Lemma revealed_at_most_once batches p n :
  deliverable p batches →
  (length (filter (λ b, reveals n b = true) batches) ≤ 1)%nat.
Proof.
  revert p. induction batches as [|b bs IH]; intros p; [simpl; lia|].
  intros [Hb Hbs]. destruct (reveals n b) eqn:Hr.
  - rewrite filter_cons_True by done.
    rewrite (unobserved_never_delivered bs (revealCallback b p) n);
      [simpl; lia | by apply revealCallback_unobserves | done].
  - rewrite filter_cons_False by congruence. by apply (IH (revealCallback b p)).
Qed.

Lemma quickReveal_fallback p :
  hasIntersectionObserver p = false →
  quickReveal p
  = set_elements
      ((λ el, if matches reveal_items_sel el then showNow el else el)
         <$> elements p) p.
Proof.
  intros H. unfold quickReveal. rewrite H. cbn [negb].
  apply forEach_qsa_update.
Qed.

Lemma quickReveal_observing p :
  hasIntersectionObserver p = true →
  elements (quickReveal p)
  = (λ el, if matches reveal_items_sel el then hide el else el)
      <$> elements p
  ∧ ∀ n, n ∈ revealObserved (quickReveal p)
         ↔ n ∈ revealObserved p ∨ n ∈ qsa reveal_items_sel p.
Proof.
  intros H. unfold quickReveal. rewrite H. cbn [negb].
  destruct (forEach_observe (qsa reveal_items_sel p)
              (forEach (qsa reveal_items_sel p) (λ el, update el hide) p))
    as [E O].
  rewrite E. rewrite forEach_qsa_update in *. split; [done|]. exact O.
Qed.

(** C5: with [IntersectionObserver], [quickReveal] gives every reveal item
    opacity ['0'] and transform ['translateY(20px)'] and observes it with
    threshold 0.1; the callback gives the target of an intersecting entry
    opacity ['1'] and transform ['translateY(0)'] and unobserves it, and
    leaves every other node alone, so that among the batches the browser
    delivers at most one reveals a given item.  Without
    [IntersectionObserver] every item gets opacity ['1'] and transform
    ['none'], nothing else is written and nothing is observed. *)
Theorem quickReveal_hides_then_reveals_once p :
  let items := qsa reveal_items_sel p in
  let q := quickReveal p in
  (hasIntersectionObserver p = false →
     revealObserved q = revealObserved p
     ∧ (∀ n el, elements p !! n = Some el →
          elements q !! n
          = Some (if matches reveal_items_sel el then showNow el else el))
     ∧ ∀ item, item ∈ items →
         styleOf "opacity" item q = Some "1"
         ∧ styleOf "transform" item q = Some "none")
  ∧ (hasIntersectionObserver p = true →
     ∀ item, item ∈ items →
       styleOf "opacity" item q = Some "0"
       ∧ styleOf "transform" item q = Some "translateY(20px)"
       ∧ item ∈ revealObserved q)
  ∧ revealObserverOptions.1 = (1 # 10)%Q
  ∧ (∀ entries r n, reveals n entries = true →
       (n ∉ revealObserved (revealCallback entries r))
       ∧ (is_Some (elements r !! n) → revealed n (revealCallback entries r)))
  ∧ (∀ entries r n, reveals n entries = false →
       elements (revealCallback entries r) !! n = elements r !! n
       ∧ (n ∈ revealObserved (revealCallback entries r)
          ↔ n ∈ revealObserved r))
  ∧ (∀ batches r n, deliverable r batches →
       (length (filter (λ b, reveals n b = true) batches) ≤ 1)%nat).
Proof.
  intros items q. subst items q. split_and!.
  - intros H. rewrite (quickReveal_fallback p H).
    cbn [revealObserved elements set_elements]. split_and!.
    + done.
    + intros n el Hel. by rewrite list_lookup_fmap, Hel.
    + intros item (el & Hel & Hm)%elem_of_qsa. unfold styleOf.
      cbn [elements set_elements]. rewrite list_lookup_fmap, Hel.
      cbn [fmap option_fmap option_map mbind option_bind].
      rewrite Hm. apply showNow_style.
  - intros H item Hitem. destruct (quickReveal_observing p H) as [E O].
    pose proof Hitem as (el & Hel & Hm)%elem_of_qsa.
    unfold styleOf. rewrite E, list_lookup_fmap, Hel.
    cbn [fmap option_fmap option_map mbind option_bind]. rewrite Hm.
    destruct (hide_style el) as [H1 H2]. split_and!; [done|done|].
    apply O. by right.
  - done.
  - intros entries r n Hr. split.
    + by apply revealCallback_unobserves.
    + intros [el Hel]. by apply (revealCallback_hit entries r n el).
  - intros entries r n Hr. by apply revealCallback_other.
  - intros batches r n. apply revealed_at_most_once.
Qed.
(** The constructor [Section(c, d, cix, fd, td)]. *)
Definition Section_new (c : Curve) (d : Dim2) (cix : CurveIx) (fd td : double)
  : section :=
  let p := pointAt c fd in
  let q := pointAt c td in
  if lexo_point q p d
  then mkSection cix td fd q p []
  else mkSection cix fd td p q [].

(** [Section::set_to]. *)
Definition set_to (s : section) (c : Curve) (d : Dim2) (ti : double)
  : result section :=
  let q := pointAt c ti in
  if (coord q d >=? coord (fp s) d)%D
  then Ok (mkSection (curve s) (f s) ti (fp s) q (windings s))
  else Err AssertionFailed.

(** [Section::bbox]. *)
Definition bbox (s : section) : Rect := Rect_of (fp s) (tp s).

Record Edge : Type := mkEdge { edge_section : nat; other : nat }.

Record Vertex : Type := mkVertex {
  enters : list Edge;
  exits : list Edge;
  avg : Point
}.

(** The constructor [Vertex(p)]. *)
Definition Vertex_new (p : Point) : Vertex := mkVertex [] [] p.

Record Graph : Type := mkGraph {
  g_vertices : list Vertex;
  g_sections : list section
}.

(** ** [process_splits] *)

(** [std::sort] on doubles with [operator<]. *)
Fixpoint sort_insert (x : double) (l : list double) : list double :=
  match l with
  | [] => [x]
  | y :: r => if (y <? x)%D then y :: sort_insert x r else x :: y :: r
  end.

Definition std_sort (l : list double) : list double :=
  fold_right sort_insert [] l.

(** [std::unique] with a binary predicate: an element is dropped when the
    predicate holds between the last element kept and it. *)
Fixpoint unique_from {A} (p : A -> A -> bool) (kept : A) (l : list A) : list A :=
  match l with
  | [] => []
  | y :: r => if p kept y then unique_from p kept r else y :: unique_from p y r
  end.

Definition std_unique {A} (p : A -> A -> bool) (l : list A) : list A :=
  match l with
  | [] => []
  | x :: r => x :: unique_from p x r
  end.

(** [while(!v.empty() && v.front() != x) v.erase(v.begin());] *)
Fixpoint erase_front_until (x : double) (v : list double) : list double :=
  match v with
  | [] => []
  | y :: r => if (y !=? x)%D then erase_front_until x r else v
  end.

(** [while(!v.empty() && v.back() != x) v.erase(v.end() - 1);] *)
Definition erase_back_until (x : double) (v : list double) : list double :=
  rev (erase_front_until x (rev v)).

Definition process_splits (splits : list double) (f t : double) : list double :=
  let splits := splits ++ [f] in
  let splits := splits ++ [t] in
  let splits := std_sort splits in
  let splits := std_unique are_near splits in
  let splits := if (f >? t)%D then rev splits else splits in
  let splits := erase_front_until f splits in
  erase_back_until t splits.

Definition mono_splits (d : Curve) : list double :=
  let splits := derivative_roots d (Fin 0) X in
  let splits := splits ++ derivative_roots d (Fin 0) Y in
  process_splits splits (Fin 0) (Fin 1).

(** The loop [for(k = 1; k < cuts.size(); k++) Section(c, d, cix, cuts[k-1], cuts[k])]. *)
Fixpoint sections_between (c : Curve) (d : Dim2) (cix : CurveIx)
  (cuts : list double) : list section :=
  match cuts with
  | a :: (b :: _) as r => Section_new c d cix a b :: sections_between c d cix r
  | _ => []
  end.

(** A vector paired with its indices, for the loops [for(i = 0; i < v.size(); i++)]. *)
Definition indexed {A} (v : list A) : list (nat * A) :=
  combine (seq 0 (length v)) v.

Definition mono_sections (ps : list Path) : list section :=
  flat_map (fun ip : nat * Path =>
    flat_map (fun jc : nat * Curve =>
      sections_between (snd jc) X (mkCurveIx (fst ip) (fst jc))
                       (mono_splits (snd jc)))
      (indexed (snd ip)))
    (indexed ps).

(** [split_section]: the section mutated to its first bit, and the rest. *)
Definition split_section (s : section) (ps : list Path) (cuts : list double)
  (d : Dim2) : result (section * list section) :=
  let cuts := process_splits cuts (f s) (t s) in
  c <- get (curve s) ps ;;
  c1 <- at_ cuts 1 ;;
  s' <- set_to s c d c1 ;;
  Ok (s', sections_between c d (curve s) (tl cuts)).

(** [HeapSorter(dim)(a, b)]. *)
Definition HeapSorter (dim : Dim2) (a b : section) : bool :=
  lexo_point (fp b) (fp a) dim.

(** [section_root]; the C++ returns -1 when no root lies in the interval. *)
Definition section_root (s : section) (ps : list Path) (v : double) (d : Dim2)
  : result double :=
  c <- get (curve s) ps ;;
  Ok (match find (Interval_contains (Interval_of (f s) (t s))) (roots c v d) with
      | Some r => r
      | None => Fin (-1)
      end).

(** ** [SectionSorter] *)

Definition section_order (ps : list Path) (dim : Dim2)
  (a : section) (at_a : double) (b : section) (bt : double) : result bool :=
  ca <- get (curve a) ps ;;
  cb <- get (curve b) ps ;;
  let ap := pointAt ca at_a in
  let bp := pointAt cb bt in
  if are_near (coord ap dim) (coord bp dim) then
    if (coord (tp a) dim <? coord ap dim)%D && (coord (tp b) dim >? coord ap dim)%D
    then Ok true
    else if (coord (tp a) dim >? coord ap dim)%D && (coord (tp b) dim <? coord ap dim)%D
    then Ok false
    else
      let ad := unitTangentAt ca (f a) in
      let bd := unitTangentAt cb (f b) in
      let ad := if (coord ad (other_dim dim) <? Fin 0)%D then point_neg ad else ad in
      let bd := if (coord bd (other_dim dim) <? Fin 0)%D then point_neg bd else bd in
      Ok (coord ad dim <? coord bd dim)%D
  else Ok (coord ap dim <? coord bp dim)%D.
(* ===== verification/Layout.v ===== *)
(** * fs.h and dir.h: the structures on disk

    [sfs_fs_superblock], [sfs_fs_inode] and [sfs_dir_entry] with their layout
    in a block.  None of them has padding, so each layout is a bijection. *)

From S2P Require Export Block.

(** ** The superblock *)
Record sfs_fs_superblock := Superblock {
  sb_signature : list byte;
  sb_create_time : Z;
  sb_block_size : Z;
  sb_inode_table_blocks : Z;
  sb_inodes : Z;
  sb_blocks : Z;
  sb_free_blocks_head : Z;
  sb_free_inode_head : Z;
}.

(** "SFS_IS_THE_BEST" and its terminating NUL: 16 bytes. *)
Definition SFS_FILE_TYPE_SIGNATURE : list byte :=
  map Byte.byte.of_Z [83; 70; 83; 95; 73; 83; 95; 84; 72; 69; 95; 66; 69; 83; 84; 0].

Definition superblock_c : codec sfs_fs_superblock :=
  iso_c
    (λ s, (sb_signature s, (sb_create_time s, (sb_block_size s,
          (sb_inode_table_blocks s, (sb_inodes s, (sb_blocks s,
          (sb_free_blocks_head s, sb_free_inode_head s))))))))
    (λ '(a, (b, (c, (d, (e, (f, (g, h))))))), Superblock a b c d e f g h)
    (pair_c (bytes_c 16) (pair_c u64_c (pair_c u64_c (pair_c u64_c
      (pair_c u64_c (pair_c u64_c (pair_c u64_c u64_c))))))).

Definition set_free_blocks_head (b : Z) (s : sfs_fs_superblock) : sfs_fs_superblock :=
  Superblock (sb_signature s) (sb_create_time s) (sb_block_size s)
    (sb_inode_table_blocks s) (sb_inodes s) (sb_blocks s) b (sb_free_inode_head s).

Definition set_free_inode_head (i : Z) (s : sfs_fs_superblock) : sfs_fs_superblock :=
  Superblock (sb_signature s) (sb_create_time s) (sb_block_size s)
    (sb_inode_table_blocks s) (sb_inodes s) (sb_blocks s) (sb_free_blocks_head s) i.

(** ** Inodes *)
Definition SFS_NDIR_BLOCKS : Z := 12.
Definition SFS_IND_BLOCK : Z := SFS_NDIR_BLOCKS.
Definition SFS_NIND_BLOCKS : Z := 1 * (BLOCK_SIZE / Z.of_nat (c_size u64_c)).
Definition SFS_DIND_BLOCK : Z := SFS_IND_BLOCK + 1.
Definition SFS_N_BLOCKS : Z := SFS_DIND_BLOCK + 1.

Record sfs_fs_inode := Inode {
  i_inumber : Z;
  i_mode : Z;
  i_uid : Z;
  i_gid : Z;
  i_links : Z;
  i_access_time : Z;
  i_modified_time : Z;
  i_change_time : Z;
  i_size : Z;
  i_block_pointers : list Z;
}.

Definition inode_c : codec sfs_fs_inode :=
  iso_c
    (λ i, (i_inumber i, (i_mode i, (i_uid i, (i_gid i, (i_links i,
          (i_access_time i, (i_modified_time i, (i_change_time i,
          (i_size i, i_block_pointers i))))))))))
    (λ '(a, (b, (c, (d, (e, (f, (g, (h, (i, j))))))))), Inode a b c d e f g h i j)
    (pair_c u64_c (pair_c u32_c (pair_c u32_c (pair_c u32_c (pair_c u32_c
      (pair_c u64_c (pair_c u64_c (pair_c u64_c (pair_c u64_c
        (array_c (Z.to_nat SFS_N_BLOCKS) u64_c)))))))))).

Abbreviation inode_ok := (c_ok inode_c).

Definition inodes_per_block : Z := BLOCK_SIZE / Z.of_nat (c_size inode_c).

(** Assignments to members. *)
Definition set_inumber (v : Z) (i : sfs_fs_inode) : sfs_fs_inode :=
  Inode v (i_mode i) (i_uid i) (i_gid i) (i_links i) (i_access_time i)
    (i_modified_time i) (i_change_time i) (i_size i) (i_block_pointers i).
Definition set_mode (v : Z) (i : sfs_fs_inode) : sfs_fs_inode :=
  Inode (i_inumber i) v (i_uid i) (i_gid i) (i_links i) (i_access_time i)
    (i_modified_time i) (i_change_time i) (i_size i) (i_block_pointers i).
Definition set_uid (v : Z) (i : sfs_fs_inode) : sfs_fs_inode :=
  Inode (i_inumber i) (i_mode i) v (i_gid i) (i_links i) (i_access_time i)
    (i_modified_time i) (i_change_time i) (i_size i) (i_block_pointers i).
Definition set_gid (v : Z) (i : sfs_fs_inode) : sfs_fs_inode :=
  Inode (i_inumber i) (i_mode i) (i_uid i) v (i_links i) (i_access_time i)
    (i_modified_time i) (i_change_time i) (i_size i) (i_block_pointers i).
Definition set_links (v : Z) (i : sfs_fs_inode) : sfs_fs_inode :=
  Inode (i_inumber i) (i_mode i) (i_uid i) (i_gid i) v (i_access_time i)
    (i_modified_time i) (i_change_time i) (i_size i) (i_block_pointers i).
Definition set_access_time (v : Z) (i : sfs_fs_inode) : sfs_fs_inode :=
  Inode (i_inumber i) (i_mode i) (i_uid i) (i_gid i) (i_links i) v
    (i_modified_time i) (i_change_time i) (i_size i) (i_block_pointers i).
Definition set_modified_time (v : Z) (i : sfs_fs_inode) : sfs_fs_inode :=
  Inode (i_inumber i) (i_mode i) (i_uid i) (i_gid i) (i_links i) (i_access_time i)
    v (i_change_time i) (i_size i) (i_block_pointers i).
Definition set_change_time (v : Z) (i : sfs_fs_inode) : sfs_fs_inode :=
  Inode (i_inumber i) (i_mode i) (i_uid i) (i_gid i) (i_links i) (i_access_time i)
    (i_modified_time i) v (i_size i) (i_block_pointers i).
Definition set_size_ (v : Z) (i : sfs_fs_inode) : sfs_fs_inode :=
  Inode (i_inumber i) (i_mode i) (i_uid i) (i_gid i) (i_links i) (i_access_time i)
    (i_modified_time i) (i_change_time i) v (i_block_pointers i).
Definition set_block_pointers (v : list Z) (i : sfs_fs_inode) : sfs_fs_inode :=
  Inode (i_inumber i) (i_mode i) (i_uid i) (i_gid i) (i_links i) (i_access_time i)
    (i_modified_time i) (i_change_time i) (i_size i) v.

(** [inode->block_pointers[k]] and its assignment, for [0 <= k < 14]. *)
Definition bp (i : sfs_fs_inode) (k : Z) : Z :=
  nth (Z.to_nat k) (i_block_pointers i) 0.
Definition set_bp (k v : Z) (i : sfs_fs_inode) : sfs_fs_inode :=
  set_block_pointers (<[Z.to_nat k := v]> (i_block_pointers i)) i.

(** ** Directory entries *)
Record sfs_dir_entry := DirEntry {
  d_inumber : Z;
  d_name : list byte;
}.

Definition dir_entry_c : codec sfs_dir_entry :=
  iso_c (λ d, (d_inumber d, d_name d)) (λ '(a, b), DirEntry a b)
    (pair_c u64_c (bytes_c 256)).

Definition entries_per_block : Z := BLOCK_SIZE / Z.of_nat (c_size dir_entry_c).

(** ** The layouts are lawful *)
#[export] Instance superblock_lawful : Lawful superblock_c.
Proof.
  apply iso_lawful.
  - apply _.
  - by intros [].
  - by intros (?&?&?&?&?&?&?&?).
Qed.

#[export] Instance inode_lawful : Lawful inode_c.
Proof.
  apply iso_lawful.
  - apply _.
  - by intros [].
  - by intros (?&?&?&?&?&?&?&?&?&?).
Qed.

#[export] Instance dir_entry_lawful : Lawful dir_entry_c.
Proof.
  apply iso_lawful.
  - apply _.
  - by intros [].
  - by intros (?&?).
Qed.

(** ** Members in range *)
Lemma superblock_ok_spec sb :
  c_ok superblock_c sb = true ↔
  length (sb_signature sb) = 16%nat ∧
  0 ≤ sb_create_time sb < 2 ^ 64 ∧ 0 ≤ sb_block_size sb < 2 ^ 64 ∧
  0 ≤ sb_inode_table_blocks sb < 2 ^ 64 ∧ 0 ≤ sb_inodes sb < 2 ^ 64 ∧
  0 ≤ sb_blocks sb < 2 ^ 64 ∧
  0 ≤ sb_free_blocks_head sb < 2 ^ 64 ∧ 0 ≤ sb_free_inode_head sb < 2 ^ 64.
Proof.
  cbv [c_ok superblock_c iso_c pair_c bytes_c u64_c uint_c fst snd].
  rewrite !andb_true_iff, !in_width_spec, Nat.eqb_eq. reflexivity.
Qed.

Lemma inode_ok_spec i :
  inode_ok i = true ↔
  0 ≤ i_inumber i < 2 ^ 64 ∧ 0 ≤ i_mode i < 2 ^ 32 ∧ 0 ≤ i_uid i < 2 ^ 32 ∧
  0 ≤ i_gid i < 2 ^ 32 ∧ 0 ≤ i_links i < 2 ^ 32 ∧ 0 ≤ i_access_time i < 2 ^ 64 ∧
  0 ≤ i_modified_time i < 2 ^ 64 ∧ 0 ≤ i_change_time i < 2 ^ 64 ∧
  0 ≤ i_size i < 2 ^ 64 ∧ length (i_block_pointers i) = 14%nat ∧
  forallb (in_width 8) (i_block_pointers i) = true.
Proof.
  cbv [c_ok inode_c iso_c pair_c array_c u32_c u64_c uint_c fst snd].
  rewrite !andb_true_iff, !in_width_spec, Nat.eqb_eq. reflexivity.
Qed.

(** The sizes the compiler computes. *)
Example sizeof_superblock : c_size superblock_c = 72%nat.
Proof. reflexivity. Qed.
Example sizeof_inode : c_size inode_c = 168%nat.
Proof. reflexivity. Qed.
Example sizeof_dir_entry : c_size dir_entry_c = 264%nat.
Proof. reflexivity. Qed.
Example three_inodes_per_block : inodes_per_block = 3.
Proof. reflexivity. Qed.
Example one_entry_per_block : entries_per_block = 1.
Proof. reflexivity. Qed.
Example signature_has_16_bytes : length SFS_FILE_TYPE_SIGNATURE = 16%nat.
Proof. reflexivity. Qed.
(** Changing the in-memory superblock's free lists. *)
Lemma fs_ok_set_superblock fs sb :
  fs_ok fs → c_ok superblock_c sb = true →
  sb_inode_table_blocks sb = sb_inode_table_blocks (superblock fs) →
  sb_blocks sb = sb_blocks (superblock fs) →
  sb_signature sb = sb_signature (superblock fs) →
  fs_ok (set_superblock sb fs).
Proof. intros [] ? Ht Hb Hs. split; simpl; rewrite ?Ht, ?Hb, ?Hs; done. Qed.

(** Writing a data block. *)
Lemma abs_set_blk fs b blk :
  data_block (superblock fs) b → length blk = 512%nat →
  abs (set_disk (set_blk b blk (tick_io (disk fs))) fs) ≡ upd_block b blk (abs fs).
Proof.
  intros [Hb _] Hlen. split; [done|]. split; simpl.
  - intros. apply view_set_blk; [done|lia].
  - intros b' _. destruct (Z.eqb_spec b' b) as [->|].
    + by apply wblk_set_eq.
    + by rewrite wblk_set_ne.
Qed.

Lemma fs_ok_tick fs : fs_ok fs → fs_ok (set_disk (tick_io (disk fs)) fs).
Proof. intros []. by split. Qed.

Lemma time_spec fs :
  fs_ok fs →
  wp (at_disk time_) fs (λ t fs', 0 ≤ t < 2 ^ 64 ∧ fs_ok fs' ∧ abs fs' = abs fs).
Proof.
  intros Hok. apply wp_zoom. unfold wp, time_. split; [by apply Z.mod_pos_bound|].
  split; [|done]. destruct Hok. by split.
Qed.

End cache.

(** Members that keep their width. *)
Lemma inode_ok_set_change_time t i :
  inode_ok i = true → 0 ≤ t < 2 ^ 64 → inode_ok (set_change_time t i) = true.
Proof. rewrite !inode_ok_spec. simpl. tauto. Qed.
Lemma inode_ok_set_modified_time t i :
  inode_ok i = true → 0 ≤ t < 2 ^ 64 → inode_ok (set_modified_time t i) = true.
Proof. rewrite !inode_ok_spec. simpl. tauto. Qed.
Lemma inode_ok_set_access_time t i :
  inode_ok i = true → 0 ≤ t < 2 ^ 64 → inode_ok (set_access_time t i) = true.
Proof. rewrite !inode_ok_spec. simpl. tauto. Qed.
Lemma inode_ok_set_size v i :
  inode_ok i = true → 0 ≤ v < 2 ^ 64 → inode_ok (set_size_ v i) = true.
Proof. rewrite !inode_ok_spec. simpl. tauto. Qed.
Lemma inode_ok_set_links v i :
  inode_ok i = true → 0 ≤ v < 2 ^ 32 → inode_ok (set_links v i) = true.
Proof. rewrite !inode_ok_spec. simpl. tauto. Qed.

#[export] Hint Resolve inode_ok_set_change_time inode_ok_set_modified_time
  inode_ok_set_access_time inode_ok_set_size inode_ok_set_links : sfs.

#[export] Hint Resolve ok_data ok_sb fs_ok_flushed : sfs.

----------

WORK REQUEST> Word for word, restate the lines of the data above that fall between the line holding "let splits := splits ++ derivative_roots" and the line holding "Definition mono_sections (ps", inclusive, and no other lines.

FINISHED EXERCISE>
  let splits := splits ++ derivative_roots d (Fin 0) Y in
  process_splits splits (Fin 0) (Fin 1).

(** The loop [for(k = 1; k < cuts.size(); k++) Section(c, d, cix, cuts[k-1], cuts[k])]. *)
Fixpoint sections_between (c : Curve) (d : Dim2) (cix : CurveIx)
  (cuts : list double) : list section :=
  match cuts with
  | a :: (b :: _) as r => Section_new c d cix a b :: sections_between c d cix r
  | _ => []
  end.

(** A vector paired with its indices, for the loops [for(i = 0; i < v.size(); i++)]. *)
Definition indexed {A} (v : list A) : list (nat * A) :=
  combine (seq 0 (length v)) v.

Definition mono_sections (ps : list Path) : list section :=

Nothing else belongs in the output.